[Records for processing — start]

(* ===== verification/KeventTheorems.v ===== *)
(** * Theorems about kernel events

    A thread that polls events with nothing pending sleeps in the subscriber
    lists of all of them; a launch makes it ready again; when it runs on, it
    learns which event it was, and the lists, the pool, the counters and the
    interrupt flag are as before the call. *)

From stdpp Require Import gmap functions.
From S2P Require Import Prelude Dll Locking Mem FrameHdr FrameAlloc PageIface Slab RunQueue RunQueueSpec Sched SchedSpec Kevent SchedTasks SchedProof SchedTheorems KeventSpec.

Module KeventTheorems.
Import Locking Mem FrameHdr FrameAlloc PageIface Slab RunQueue Sched SchedSpec Kevent SchedTasks SchedProof SchedTheorems KeventSpec.

Section Theorems.
Context {PA : PageAllocator}.

Lemma pend_some k ev p : pend k ev = Some p -> is_Some (ks_events k !! ev).
Proof. unfold pend. destruct (ks_events k !! ev); [by eexists|done]. Qed.

Lemma none_pending k evs i : (forall ev, ev ∈ evs -> pend k ev = Some 0) -> pending_at k i evs = None.
Proof.
  revert i. induction evs as [|ev evs IH]; intros i H; simpl; [done|]. rewrite H by left. apply IH. intros x Hx. apply H. by right.
Qed.

Lemma one_pending k evs i (j : nat) ev p :
  NoDup evs -> evs !! j = Some ev -> pend k ev = Some p -> p <> 0 -> (forall x, x ∈ evs -> x <> ev -> pend k x = Some 0) ->
  pending_at k i evs = Some (i + Z.of_nat j, ev).
Proof.
  revert i j. induction evs as [|x evs IH]; intros i j Hn Hj Hp Hnz Hz; [done|]. apply NoDup_cons in Hn as [Hx Hn]. simpl.
  destruct j as [|j]; simpl in Hj.
  - injection Hj as ->. rewrite Hp. rewrite Z.add_0_r. by destruct p.
  - assert (x <> ev) as Hne by (intros ->; apply Hx; by eapply list_elem_of_lookup_2). rewrite (Hz x) by (done || left). rewrite (IH (i + 1) j); try done.
    + do 2 f_equal. lia.
    + intros y Hy. apply Hz. by right.
Qed.

(** ** Waiting *)

Lemma poll_sleeps k W n Q c evs regs t :
  good k Q c -> c_idle_thread (s_cpu (ks_sched k)) <> Ref c -> info (ks_sched k) !! c = Some t ->
  kev_abs k W (length evs + n) -> unheld k -> (forall ev, ev ∈ evs -> pend k ev = Some 0) ->
  returns (kevents_poll evs regs k) (fun '(r, k') => r = Asleep (Ref c) (ks_IF k) /\
    kev_abs k' (sub_all evs (Ref c) W) n /\ unheld k' /\ (forall ev, pend k' ev = pend k ev) /\ (exists Q' c', good k' Q' c' /\ c' <> c) /\
    info (ks_sched k') !! c = Some (set_context regs (set_state TASK_STATE_SLEEPING t)) /\
    c_idle_thread (s_cpu (ks_sched k')) = c_idle_thread (s_cpu (ks_sched k)) /\
    (forall a, is_Some (info (ks_sched k) !! a) -> is_Some (info (ks_sched k') !! a))).
Proof.
  intros Hg Hne Ht Habs Hun Hz. unfold kevents_poll. cbn [preempt_fetch_disable preempt_fetch].
  change (set_ks_IF (preempt_disable (ks_IF k)) k) with (set_ks_IF false k). pose proof (good_IF _ _ _ false Hg) as Hg0.
  set (k0 := set_ks_IF false k) in *. assert (quiet k0) as Hq0 by done.
  unfold scheduler_curr_task, get_this_cpu. change (s_IF (ks_sched k0)) with false. cbn [preempt_fetch mbind outcome_bind].
  change (c_curr_thread (s_cpu (ks_sched k0))) with (curr_thread (ks_sched k0)). rewrite (ru_curr _ _ _ (g_running _ _ _ Hg0)).
  mcall (find_spec evs 0 k0 Hq0); [intros ev Hev; by eapply pend_some, Hz|]. intros [out k1] (Hq1 & Hs1 & Hsl1 & Hres).
  rewrite (none_pending k0 evs 0) in Hres by done. destruct Hres as (-> & Hp1). cbn [negb Z.eqb KEVENT_POLL_INVALID Pos.eqb].
  pose proof (Hsl1 _ _ (kev_abs_sched _ _ _ _ Habs)) as Habs1.
  mcall (subscribe_spec evs (Ref c) k1 W n Hq1 Habs1).
  { intros ev Hev. apply (pend_some _ _ 0). rewrite Hp1. by apply Hz. }
  intros k2 ([Hq2 Hs2 Hp2] & Habs2). apply returns_assoc.
  assert (ks_sched k2 = ks_sched k0) as Hs by congruence.
  pose proof (good_sched k0 k2 Q c Hs Hg0) as [Hru2 Hpl2].
  mstep. eapply returns_mono; [apply (block_spec regs k2 Q c t Hru2); [unfold ks_IF; by rewrite Hs|by rewrite Hs|by rewrite Hs]|].
  intros k3 Hsw. cbn [returns]. pose proof Hsw as (a & _ & Hru3 & Hi3 & Hid3 & _ & Hk3).
  destruct (switched_good _ _ _ _ _ Hsw) as (a' & Hn' & Hg3); [by apply placed_block|].
  assert (a' = a) as -> by (pose proof (ru_curr _ _ _ (g_running _ _ _ Hg3)); pose proof (ru_curr _ _ _ Hru3); congruence).
  assert (a <> c) as Hac.
  { intros ->. apply (ru_loose _ _ _ Hru3 QSleep I). unfold after. destruct (pick _) as [[i x]|].
    - unfold drop_first. rewrite fn_lookup_insert_ne, fn_lookup_insert, elem_of_app, list_elem_of_singleton by done. by right.
    - rewrite fn_lookup_insert, elem_of_app, list_elem_of_singleton. by right. }
  rewrite Hs in Hi3. change (info (ks_sched k0)) with (info (ks_sched k)) in Hi3.
  split; [done|]. split; [rewrite Hk3; by apply kev_abs_sched|]. split; [|split; [|split; [|split; [|split]]]].
  - intros ev e. rewrite Hk3. apply Hq2.
  - intros ev. rewrite Hk3. change (pend k2 ev = pend k ev). by rewrite Hp2, Hp1.
  - by exists (after (<[QSleep := Q QSleep ++ [c]]> Q)), a.
  - by rewrite Hi3, lookup_alter_ne, !lookup_alter_eq, Ht by done.
  - by rewrite Hid3, Hs.
  - intros b Hb. by rewrite Hi3, !lookup_alter_is_Some.
Qed.

Lemma resumed_returns k W n evs t istate j ev :
  quiet k -> kev_abs k W n -> NoDup evs -> (forall ev, ev ∈ evs -> is_Some (ks_events k !! ev) /\ t ∈ W ev) ->
  pending_at k 0 evs = Some (j, ev) ->
  returns (kevents_poll_resumed evs t istate k) (fun '(out, k') => out = j /\ kev_abs k' (unsub_all evs t W) (length evs + n) /\
    ks_IF k' = istate /\ counted k k' ev ((fun n => n - 1) <$> pend k ev)).
Proof.
  intros Hq Habs Hn Hevs Hp. unfold kevents_poll_resumed. mcall (find_spec evs 0 k Hq); [by intros x Hx; apply Hevs|].
  intros [out k1] (Hq1 & Hs1 & Hsl1 & Hres). rewrite Hp in Hres. destruct Hres as (-> & Hc1 & Hc1').
  assert (forall x, is_Some (ks_events k !! x) -> is_Some (ks_events k1 !! x)) as Hex.
  { intros x [e He]. assert (is_Some (pend k x)) as Hx by (unfold pend; rewrite He; by eexists). destruct (decide (x = ev)) as [->|Hne].
    - destruct Hx as [p Hx]. rewrite Hx in Hc1. by eapply pend_some.
    - rewrite <- Hc1' in Hx by done. destruct Hx as [p Hx]. by eapply pend_some. }
  mcall (unsubscribe_spec evs t k1 W n Hq1 (Hsl1 _ _ Habs) Hn). { intros x Hx. destruct (Hevs x Hx). auto. }
  intros k2 ([[HIF2 Hu2] Hs2 Hp2] & Habs2). cbn [returns]. split; [done|]. split; [by apply kev_abs_sched|]. split.
  - rewrite HIF2. by destruct istate.
  - split; [change (pend k2 ev = (fun n => n - 1) <$> pend k ev); by rewrite Hp2|]. intros x Hx. change (pend k2 x = pend k x). by rewrite Hp2, Hc1'.
Qed.

Lemma threads_refs (D : Z -> Prop) (l : list word) :
  (forall w, w ∈ l -> exists a, w = Ref a /\ D a) -> exists ts, l = Ref <$> ts /\ forall a, a ∈ ts -> D a.
Proof.
  induction l as [|w l IH]; intros Hl; [exists []; split; [done|by intros a ?%elem_of_nil]|].
  destruct IH as (ts & -> & Hts); [intros w' Hw'; apply Hl; by right|].
  destruct (Hl w) as (a & -> & Ha); [left|]. exists (a :: ts). split; [done|]. intros b [->|Hb]%elem_of_cons; auto.
Qed.

(** C22: no wake-up is lost.  A thread that polls events with nothing pending
    goes to sleep, off the core; launching any of them makes it ready, with
    the registers it had saved; when it runs again, the call returns the index
    of that event, the counters, the subscriber lists, the pool and the
    interrupt flag being as they were before it. *)
Theorem poll_launch_roundtrip k W n Q c evs regs t (j : nat) ev :
  good k Q c -> c_idle_thread (s_cpu (ks_sched k)) <> Ref c -> info (ks_sched k) !! c = Some t ->
  kev_abs k W (length evs + n) -> unheld k -> NoDup evs -> (forall x, x ∈ evs -> pend k x = Some 0) -> evs !! j = Some ev ->
  (forall w, w ∈ W ev -> exists a, w = Ref a /\ is_Some (info (ks_sched k) !! a)) ->
  returns (kevents_poll evs regs k) (fun '(r, k1) => r = Asleep (Ref c) (ks_IF k) /\
    (exists Q1 c1, good k1 Q1 c1 /\ c1 <> c /\ c ∈ Q1 QSleep) /\
    returns (kevent_launch ev k1) (fun k2 =>
      (exists Q2 c2, good k2 Q2 c2 /\ c ∈ Q2 (QPrio (t_prio t))) /\
      (t_context <$> info (ks_sched k2) !! c) = Some regs /\
      returns (kevents_poll_resumed evs (Ref c) (ks_IF k) (set_ks_IF false k2)) (fun '(out, k3) =>
        out = Z.of_nat j /\ kev_abs k3 W (length evs + n) /\ ks_IF k3 = ks_IF k /\ forall x, pend k3 x = pend k x))).
Proof.
  intros Hg Hne Ht Habs Hun Hnd Hz Hj Hthr. assert (ev ∈ evs) as Hin by (by eapply list_elem_of_lookup_2).
  eapply returns_mono; [exact (poll_sleeps k W n Q c evs regs t Hg Hne Ht Habs Hun Hz)|].
  intros [r k1] (-> & Habs1 & Hun1 & Hp1 & (Q1 & c1 & Hg1 & Hc1) & Hi1 & Hid1 & Hdom1). split; [done|]. split.
  { exists Q1, c1. split; [done|]. split; [done|]. exact (g_placed _ _ _ Hg1 c _ Hi1). }
  assert (sub_all evs (Ref c) W ev = Ref c :: W ev) as HWev by (unfold sub_all; rewrite (fold_update (cons (Ref c))) by done; by rewrite decide_True).
  destruct (threads_refs (fun a => is_Some (info (ks_sched k) !! a)) _ Hthr) as (ts & HW & Hts).
  eapply returns_mono; [apply (launch_spec k1 _ n Q1 c1 ev 0 (c :: ts) Hg1 Habs1 Hun1)|].
  - rewrite Hp1. by apply Hz.
  - rewrite HWev, HW. done.
  - done.
  - intros a [->|Ha]%elem_of_cons; [rewrite Hi1; by eexists|]. by apply Hdom1, Hts.
  - intros k2 ((Q2 & Hg2) & Habs2 & Hun2 & Hr2 & Hi2 & Hc2 & Hc2').
    assert (info (ks_sched k2) !! c = Some (set_state TASK_STATE_READY (set_context regs (set_state TASK_STATE_SLEEPING t)))) as Hc.
    { rewrite Hi2, all_woken, decide_True by left. rewrite Hi1. simpl. unfold wake_task. by rewrite decide_True. }
    split; [exists Q2, c1; split; [done|]|split; [by rewrite Hc|]].
    { destruct (g_placed _ _ _ Hg2 c _ Hc) as [[_ ?]|Hid]; [done|]. by rewrite (rest_cpu _ _ Hr2), Hid1 in Hid. }
    assert (pend (set_ks_IF false k2) ev = Some 1) as Hp2 by exact Hc2.
    eapply returns_mono; [apply (resumed_returns (set_ks_IF false k2) (sub_all evs (Ref c) W) n evs (Ref c) (ks_IF k) (Z.of_nat j) ev)|].
    + done.
    + by apply kev_abs_sched.
    + done.
    + intros x Hx. split; [|unfold sub_all; rewrite (fold_update (cons (Ref c))) by done; rewrite decide_True by done; left].
      destruct (decide (x = ev)) as [->|Hxe]; [by eapply pend_some|]. apply (pend_some _ _ 0). change (pend k2 x = Some 0). rewrite Hc2', Hp1 by done. by apply Hz.
    + rewrite <- (Z.add_0_l (Z.of_nat j)). apply (one_pending _ _ _ _ _ 1); try done. intros x Hx Hxe. change (pend k2 x = Some 0). rewrite Hc2', Hp1 by done. by apply Hz.
    + intros [out k3] (-> & Habs3 & HIF3 & Hc3 & Hc3'). split; [done|]. split; [|split; [done|]].
      * eapply kev_abs_ext; [|exact Habs3]. intros x _. unfold unsub_all, sub_all. rewrite (fold_update (del (Ref c))), (fold_update (cons (Ref c))) by done.
        destruct (decide (x ∈ evs)); [|done]. simpl. by rewrite decide_True.
      * intros x. destruct (decide (x = ev)) as [->|Hxe].
        -- rewrite Hc3, Hp2, Hz by done. done.
        -- rewrite Hc3' by done. change (pend k2 x = pend k x). by rewrite Hc2', Hp1.
Qed.

End Theorems.
(** ** Two events and a pool of two entries, on the core of [SchedTheorems.Sample] *)
Module Sample.
Import SchedTheorems.Sample.

Definition sub0 (next : word) : kevent_subscriber_t := mk_sub next NULL NULL NULL.
Definition ev0 : kevent_t := mk_kevent 0 NULL free_lock.
Definition k1 : kstate := mk_kstate sched0 (<[10 := sub0 (Ref 11)]> (<[11 := sub0 NULL]> ∅)) (Ref 10) (<[100 := ev0]> (<[200 := ev0]> ∅)).

Lemma events1 ev e : ks_events k1 !! ev = Some e -> e = ev0.
Proof. cbn. intros [[_ <-]|[_ [[_ <-]|[_ H]]%lookup_insert_Some]]%lookup_insert_Some; [done|done|by rewrite lookup_empty in H]. Qed.

Lemma abs1 : kev_abs k1 (fun _ => []) 2.
Proof.
  exists (fun _ => []), [10; 11]. split; [split|done].
  - split; [done|]. eexists; split; [vm_compute; reflexivity|]. split; [done|]. eexists; split; [vm_compute; reflexivity|done].
  - apply (bool_decide_unpack _). by vm_compute.
  - intros ev e ->%events1. by split; [|constructor].
  - intros ev ev' x _ _ Hx. by apply elem_of_nil in Hx.
  - intros ev x _ Hx. by apply elem_of_nil in Hx.
Qed.

Lemma poll_launch_roundtrip_witness :
  returns (kevents_poll [100; 200] zero_jmpbuf k1) (fun '(r, k1') => r = Asleep (Ref 2) (ks_IF k1)).
Proof.
  eapply returns_mono; [eapply (poll_launch_roundtrip k1 (fun _ => []) 0 Q0 2 [100; 200] zero_jmpbuf _ 1 200)|].
  - apply (good_sched k0); [done|exact good0].
  - done.
  - vm_compute. reflexivity.
  - exact abs1.
  - intros ev e ->%events1. done.
  - apply (bool_decide_unpack _). by vm_compute.
  - intros x [->|[->|Hx%elem_of_nil]%elem_of_cons]%elem_of_cons; done.
  - done.
  - intros w Hw. by apply elem_of_nil in Hw.
  - intros [r k'] [Hr _]. exact Hr.
Defined.

End Sample.
End KeventTheorems.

[Records for processing — finish]

#### Problem description
Repeat, exactly as they stand, the line that contains "Proof. cbn. intros" and all the lines after it in the data above.

#### Written response
Proof. cbn. intros [[_ <-]|[_ [[_ <-]|[_ H]]%lookup_insert_Some]]%lookup_insert_Some; [done|done|by rewrite lookup_empty in H]. Qed.

Lemma abs1 : kev_abs k1 (fun _ => []) 2.
Proof.
  exists (fun _ => []), [10; 11]. split; [split|done].
  - split; [done|]. eexists; split; [vm_compute; reflexivity|]. split; [done|]. eexists; split; [vm_compute; reflexivity|done].
  - apply (bool_decide_unpack _). by vm_compute.
  - intros ev e ->%events1. by split; [|constructor].
  - intros ev ev' x _ _ Hx. by apply elem_of_nil in Hx.
  - intros ev x _ Hx. by apply elem_of_nil in Hx.
Qed.

Lemma poll_launch_roundtrip_witness :
  returns (kevents_poll [100; 200] zero_jmpbuf k1) (fun '(r, k1') => r = Asleep (Ref 2) (ks_IF k1)).
Proof.
  eapply returns_mono; [eapply (poll_launch_roundtrip k1 (fun _ => []) 0 Q0 2 [100; 200] zero_jmpbuf _ 1 200)|].
  - apply (good_sched k0); [done|exact good0].
  - done.
  - vm_compute. reflexivity.
  - exact abs1.
  - intros ev e ->%events1. done.
  - apply (bool_decide_unpack _). by vm_compute.
  - intros x [->|[->|Hx%elem_of_nil]%elem_of_cons]%elem_of_cons; done.
  - done.
  - intros w Hw. by apply elem_of_nil in Hw.
  - intros [r k'] [Hr _]. exact Hr.
Defined.

End Sample.
End KeventTheorems.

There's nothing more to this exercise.